→ **WHAT YOU WILL DO**: Each line below that includes the word "social" is to be reported.

→ **RECORDS TO USE**:
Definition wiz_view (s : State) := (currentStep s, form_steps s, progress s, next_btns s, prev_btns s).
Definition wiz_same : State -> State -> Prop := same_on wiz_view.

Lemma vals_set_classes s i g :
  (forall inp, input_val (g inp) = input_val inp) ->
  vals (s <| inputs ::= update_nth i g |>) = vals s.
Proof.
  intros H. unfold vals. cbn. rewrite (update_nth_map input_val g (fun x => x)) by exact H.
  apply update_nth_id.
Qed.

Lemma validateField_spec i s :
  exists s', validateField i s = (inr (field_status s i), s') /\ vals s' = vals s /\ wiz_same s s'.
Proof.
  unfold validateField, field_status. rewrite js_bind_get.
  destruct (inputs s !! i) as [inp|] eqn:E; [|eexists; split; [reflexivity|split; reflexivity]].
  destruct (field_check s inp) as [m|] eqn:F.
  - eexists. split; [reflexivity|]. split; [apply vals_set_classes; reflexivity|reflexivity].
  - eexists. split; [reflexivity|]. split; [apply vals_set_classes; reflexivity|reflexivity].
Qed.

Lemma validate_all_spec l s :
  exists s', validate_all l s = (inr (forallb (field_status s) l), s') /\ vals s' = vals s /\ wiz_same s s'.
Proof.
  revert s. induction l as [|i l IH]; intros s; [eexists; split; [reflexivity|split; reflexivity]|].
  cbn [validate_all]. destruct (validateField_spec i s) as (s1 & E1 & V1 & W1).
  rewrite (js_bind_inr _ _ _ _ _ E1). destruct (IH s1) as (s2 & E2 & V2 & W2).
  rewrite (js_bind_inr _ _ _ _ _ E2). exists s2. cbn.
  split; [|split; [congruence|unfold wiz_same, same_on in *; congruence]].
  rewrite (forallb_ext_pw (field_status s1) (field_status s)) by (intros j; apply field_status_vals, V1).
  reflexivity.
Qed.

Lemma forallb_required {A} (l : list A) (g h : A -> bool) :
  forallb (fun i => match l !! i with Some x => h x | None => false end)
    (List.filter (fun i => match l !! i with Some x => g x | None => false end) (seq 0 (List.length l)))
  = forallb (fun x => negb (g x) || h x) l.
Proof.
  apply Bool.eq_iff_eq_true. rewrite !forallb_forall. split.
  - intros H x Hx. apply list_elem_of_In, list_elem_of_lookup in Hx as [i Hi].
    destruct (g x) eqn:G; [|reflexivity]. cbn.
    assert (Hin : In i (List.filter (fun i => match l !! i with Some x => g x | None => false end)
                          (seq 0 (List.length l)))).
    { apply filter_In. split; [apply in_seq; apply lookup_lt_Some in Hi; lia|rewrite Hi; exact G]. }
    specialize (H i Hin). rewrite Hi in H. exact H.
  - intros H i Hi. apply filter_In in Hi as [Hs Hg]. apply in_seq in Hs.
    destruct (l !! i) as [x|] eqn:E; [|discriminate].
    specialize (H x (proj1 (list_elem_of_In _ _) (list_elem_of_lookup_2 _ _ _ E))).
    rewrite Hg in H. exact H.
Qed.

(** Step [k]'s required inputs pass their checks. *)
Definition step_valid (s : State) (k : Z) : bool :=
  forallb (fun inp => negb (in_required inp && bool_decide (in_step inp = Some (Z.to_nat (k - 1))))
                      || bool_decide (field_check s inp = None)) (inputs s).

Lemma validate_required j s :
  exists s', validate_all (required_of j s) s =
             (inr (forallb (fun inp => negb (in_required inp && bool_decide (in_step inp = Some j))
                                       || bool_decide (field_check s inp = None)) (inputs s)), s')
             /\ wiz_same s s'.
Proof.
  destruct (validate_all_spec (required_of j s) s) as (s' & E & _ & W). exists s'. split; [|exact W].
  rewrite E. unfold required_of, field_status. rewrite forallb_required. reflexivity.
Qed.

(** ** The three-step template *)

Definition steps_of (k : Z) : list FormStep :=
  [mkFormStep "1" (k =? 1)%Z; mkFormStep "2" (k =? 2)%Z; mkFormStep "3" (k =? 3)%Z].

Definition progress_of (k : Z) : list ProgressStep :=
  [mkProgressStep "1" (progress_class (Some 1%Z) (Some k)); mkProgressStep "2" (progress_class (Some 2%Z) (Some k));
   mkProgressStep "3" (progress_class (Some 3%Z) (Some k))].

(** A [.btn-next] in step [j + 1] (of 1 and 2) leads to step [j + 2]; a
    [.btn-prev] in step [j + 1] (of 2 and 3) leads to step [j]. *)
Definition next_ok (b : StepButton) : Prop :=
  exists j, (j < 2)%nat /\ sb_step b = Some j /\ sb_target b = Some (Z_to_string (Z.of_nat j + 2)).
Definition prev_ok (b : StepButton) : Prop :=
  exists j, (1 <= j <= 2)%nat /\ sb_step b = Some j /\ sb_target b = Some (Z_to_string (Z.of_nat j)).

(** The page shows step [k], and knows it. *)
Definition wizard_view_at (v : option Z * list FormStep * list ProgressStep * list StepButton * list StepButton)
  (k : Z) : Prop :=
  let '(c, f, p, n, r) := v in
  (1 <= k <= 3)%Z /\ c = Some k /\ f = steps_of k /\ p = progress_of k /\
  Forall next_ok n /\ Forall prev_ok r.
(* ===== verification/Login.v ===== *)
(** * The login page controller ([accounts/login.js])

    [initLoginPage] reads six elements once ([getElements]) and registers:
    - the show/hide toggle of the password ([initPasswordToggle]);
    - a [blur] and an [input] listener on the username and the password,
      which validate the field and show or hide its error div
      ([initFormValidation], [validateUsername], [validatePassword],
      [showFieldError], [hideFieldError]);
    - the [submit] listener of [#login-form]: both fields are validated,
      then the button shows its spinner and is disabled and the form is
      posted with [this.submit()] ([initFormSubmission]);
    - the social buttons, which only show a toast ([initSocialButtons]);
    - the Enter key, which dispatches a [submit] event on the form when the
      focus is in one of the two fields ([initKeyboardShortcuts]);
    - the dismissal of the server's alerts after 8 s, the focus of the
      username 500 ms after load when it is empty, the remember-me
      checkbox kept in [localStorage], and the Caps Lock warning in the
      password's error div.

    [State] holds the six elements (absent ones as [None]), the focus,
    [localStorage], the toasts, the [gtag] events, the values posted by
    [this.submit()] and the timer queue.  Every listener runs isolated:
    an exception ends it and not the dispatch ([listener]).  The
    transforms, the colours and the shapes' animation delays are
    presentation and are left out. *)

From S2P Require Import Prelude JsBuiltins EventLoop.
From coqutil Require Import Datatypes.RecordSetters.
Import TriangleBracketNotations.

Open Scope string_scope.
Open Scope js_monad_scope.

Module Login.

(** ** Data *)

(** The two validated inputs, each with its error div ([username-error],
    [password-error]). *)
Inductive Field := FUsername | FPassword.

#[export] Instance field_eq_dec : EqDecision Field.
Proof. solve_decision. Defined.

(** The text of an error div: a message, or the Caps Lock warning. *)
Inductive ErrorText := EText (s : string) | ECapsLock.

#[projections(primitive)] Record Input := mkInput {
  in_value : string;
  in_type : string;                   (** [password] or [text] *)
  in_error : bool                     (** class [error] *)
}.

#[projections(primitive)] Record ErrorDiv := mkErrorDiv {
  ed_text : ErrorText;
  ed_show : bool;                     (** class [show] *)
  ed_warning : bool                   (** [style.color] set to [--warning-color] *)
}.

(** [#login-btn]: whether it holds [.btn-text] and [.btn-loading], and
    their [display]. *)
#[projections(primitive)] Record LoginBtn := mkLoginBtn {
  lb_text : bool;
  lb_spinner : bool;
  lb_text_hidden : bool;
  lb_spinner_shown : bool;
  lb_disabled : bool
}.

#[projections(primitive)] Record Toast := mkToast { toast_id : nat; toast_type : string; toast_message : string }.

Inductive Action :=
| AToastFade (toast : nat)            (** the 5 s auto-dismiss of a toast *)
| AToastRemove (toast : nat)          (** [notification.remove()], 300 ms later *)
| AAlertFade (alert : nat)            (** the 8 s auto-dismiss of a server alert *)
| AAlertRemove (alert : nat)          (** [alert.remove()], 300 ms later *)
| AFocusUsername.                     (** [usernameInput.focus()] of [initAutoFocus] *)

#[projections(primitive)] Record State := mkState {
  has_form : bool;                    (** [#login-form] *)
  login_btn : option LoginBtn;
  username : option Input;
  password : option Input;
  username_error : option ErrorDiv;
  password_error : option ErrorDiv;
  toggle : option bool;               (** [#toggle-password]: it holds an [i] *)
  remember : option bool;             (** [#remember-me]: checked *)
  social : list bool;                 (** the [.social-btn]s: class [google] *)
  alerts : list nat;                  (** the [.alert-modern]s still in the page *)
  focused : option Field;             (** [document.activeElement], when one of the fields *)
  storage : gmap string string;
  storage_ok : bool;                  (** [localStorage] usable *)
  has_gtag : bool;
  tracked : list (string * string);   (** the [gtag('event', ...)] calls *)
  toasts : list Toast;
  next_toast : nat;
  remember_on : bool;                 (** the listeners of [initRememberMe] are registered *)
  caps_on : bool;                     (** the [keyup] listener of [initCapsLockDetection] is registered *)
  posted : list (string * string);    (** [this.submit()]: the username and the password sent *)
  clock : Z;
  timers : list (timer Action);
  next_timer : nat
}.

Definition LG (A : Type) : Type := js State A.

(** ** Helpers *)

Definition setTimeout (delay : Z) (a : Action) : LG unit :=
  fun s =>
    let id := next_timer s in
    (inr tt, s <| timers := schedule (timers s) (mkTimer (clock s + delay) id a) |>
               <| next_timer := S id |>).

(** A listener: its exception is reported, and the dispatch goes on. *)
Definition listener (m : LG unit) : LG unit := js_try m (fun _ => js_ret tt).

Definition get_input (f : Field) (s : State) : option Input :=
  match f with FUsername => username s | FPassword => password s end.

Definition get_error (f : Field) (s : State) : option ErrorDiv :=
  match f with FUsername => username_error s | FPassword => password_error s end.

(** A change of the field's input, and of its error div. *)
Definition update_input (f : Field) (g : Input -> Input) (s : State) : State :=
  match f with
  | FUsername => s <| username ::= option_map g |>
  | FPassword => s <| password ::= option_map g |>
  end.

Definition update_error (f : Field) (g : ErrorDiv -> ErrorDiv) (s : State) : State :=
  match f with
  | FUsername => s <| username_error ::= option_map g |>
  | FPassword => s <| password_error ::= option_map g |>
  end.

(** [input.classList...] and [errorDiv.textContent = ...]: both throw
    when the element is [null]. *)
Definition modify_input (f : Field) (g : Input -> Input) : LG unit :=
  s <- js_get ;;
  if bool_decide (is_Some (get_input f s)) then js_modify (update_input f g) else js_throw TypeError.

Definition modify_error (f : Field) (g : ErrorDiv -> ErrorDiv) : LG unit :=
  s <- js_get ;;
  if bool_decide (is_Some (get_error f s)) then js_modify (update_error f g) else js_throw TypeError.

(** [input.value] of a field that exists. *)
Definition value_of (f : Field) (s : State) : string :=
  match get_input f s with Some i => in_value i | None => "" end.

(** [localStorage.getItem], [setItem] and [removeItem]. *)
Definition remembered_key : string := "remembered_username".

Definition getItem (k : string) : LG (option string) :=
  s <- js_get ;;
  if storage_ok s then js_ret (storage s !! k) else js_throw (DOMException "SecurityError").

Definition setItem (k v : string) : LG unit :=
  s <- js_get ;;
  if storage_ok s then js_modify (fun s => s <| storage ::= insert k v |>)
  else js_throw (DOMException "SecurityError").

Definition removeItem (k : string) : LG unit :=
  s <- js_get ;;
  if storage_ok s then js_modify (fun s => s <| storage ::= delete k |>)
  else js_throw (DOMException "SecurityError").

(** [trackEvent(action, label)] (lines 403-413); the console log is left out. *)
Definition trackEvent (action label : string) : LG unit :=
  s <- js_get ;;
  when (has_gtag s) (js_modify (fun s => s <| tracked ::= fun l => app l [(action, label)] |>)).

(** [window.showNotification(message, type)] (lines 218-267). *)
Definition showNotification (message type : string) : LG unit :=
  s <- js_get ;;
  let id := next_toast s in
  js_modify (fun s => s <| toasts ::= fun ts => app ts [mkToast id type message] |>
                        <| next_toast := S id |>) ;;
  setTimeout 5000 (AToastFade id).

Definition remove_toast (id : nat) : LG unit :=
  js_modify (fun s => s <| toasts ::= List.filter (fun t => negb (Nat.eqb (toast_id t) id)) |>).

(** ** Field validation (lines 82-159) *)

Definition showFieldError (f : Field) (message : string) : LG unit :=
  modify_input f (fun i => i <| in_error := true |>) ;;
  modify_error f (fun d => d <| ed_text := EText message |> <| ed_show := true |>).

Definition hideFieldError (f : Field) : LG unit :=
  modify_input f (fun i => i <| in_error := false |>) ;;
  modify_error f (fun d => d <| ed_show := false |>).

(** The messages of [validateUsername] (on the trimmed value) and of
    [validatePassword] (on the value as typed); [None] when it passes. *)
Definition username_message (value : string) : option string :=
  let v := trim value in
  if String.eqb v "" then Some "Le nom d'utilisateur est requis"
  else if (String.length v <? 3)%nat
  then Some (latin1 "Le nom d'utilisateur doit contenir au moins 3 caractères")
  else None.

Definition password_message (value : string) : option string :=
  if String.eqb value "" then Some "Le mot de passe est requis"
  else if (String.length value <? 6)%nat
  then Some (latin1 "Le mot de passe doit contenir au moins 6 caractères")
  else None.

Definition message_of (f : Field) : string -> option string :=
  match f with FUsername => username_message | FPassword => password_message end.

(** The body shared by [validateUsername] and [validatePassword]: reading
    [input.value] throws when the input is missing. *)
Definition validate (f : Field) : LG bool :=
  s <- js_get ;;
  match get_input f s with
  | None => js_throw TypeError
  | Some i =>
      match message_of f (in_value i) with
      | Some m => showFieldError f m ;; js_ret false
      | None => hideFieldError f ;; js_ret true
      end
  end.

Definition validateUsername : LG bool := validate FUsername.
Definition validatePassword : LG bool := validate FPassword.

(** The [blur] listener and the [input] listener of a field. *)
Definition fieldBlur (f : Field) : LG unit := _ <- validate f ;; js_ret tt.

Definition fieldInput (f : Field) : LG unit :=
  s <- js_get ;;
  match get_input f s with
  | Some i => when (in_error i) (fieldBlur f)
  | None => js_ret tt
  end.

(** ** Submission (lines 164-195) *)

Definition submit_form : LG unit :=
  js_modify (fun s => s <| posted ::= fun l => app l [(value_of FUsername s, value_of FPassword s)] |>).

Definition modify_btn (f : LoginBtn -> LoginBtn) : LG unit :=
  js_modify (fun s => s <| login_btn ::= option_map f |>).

→ **ANSWER TO THE EXERCISE**:
    - the social buttons, which only show a toast ([initSocialButtons]);
  social : list bool;                 (** the [.social-btn]s: class [google] *)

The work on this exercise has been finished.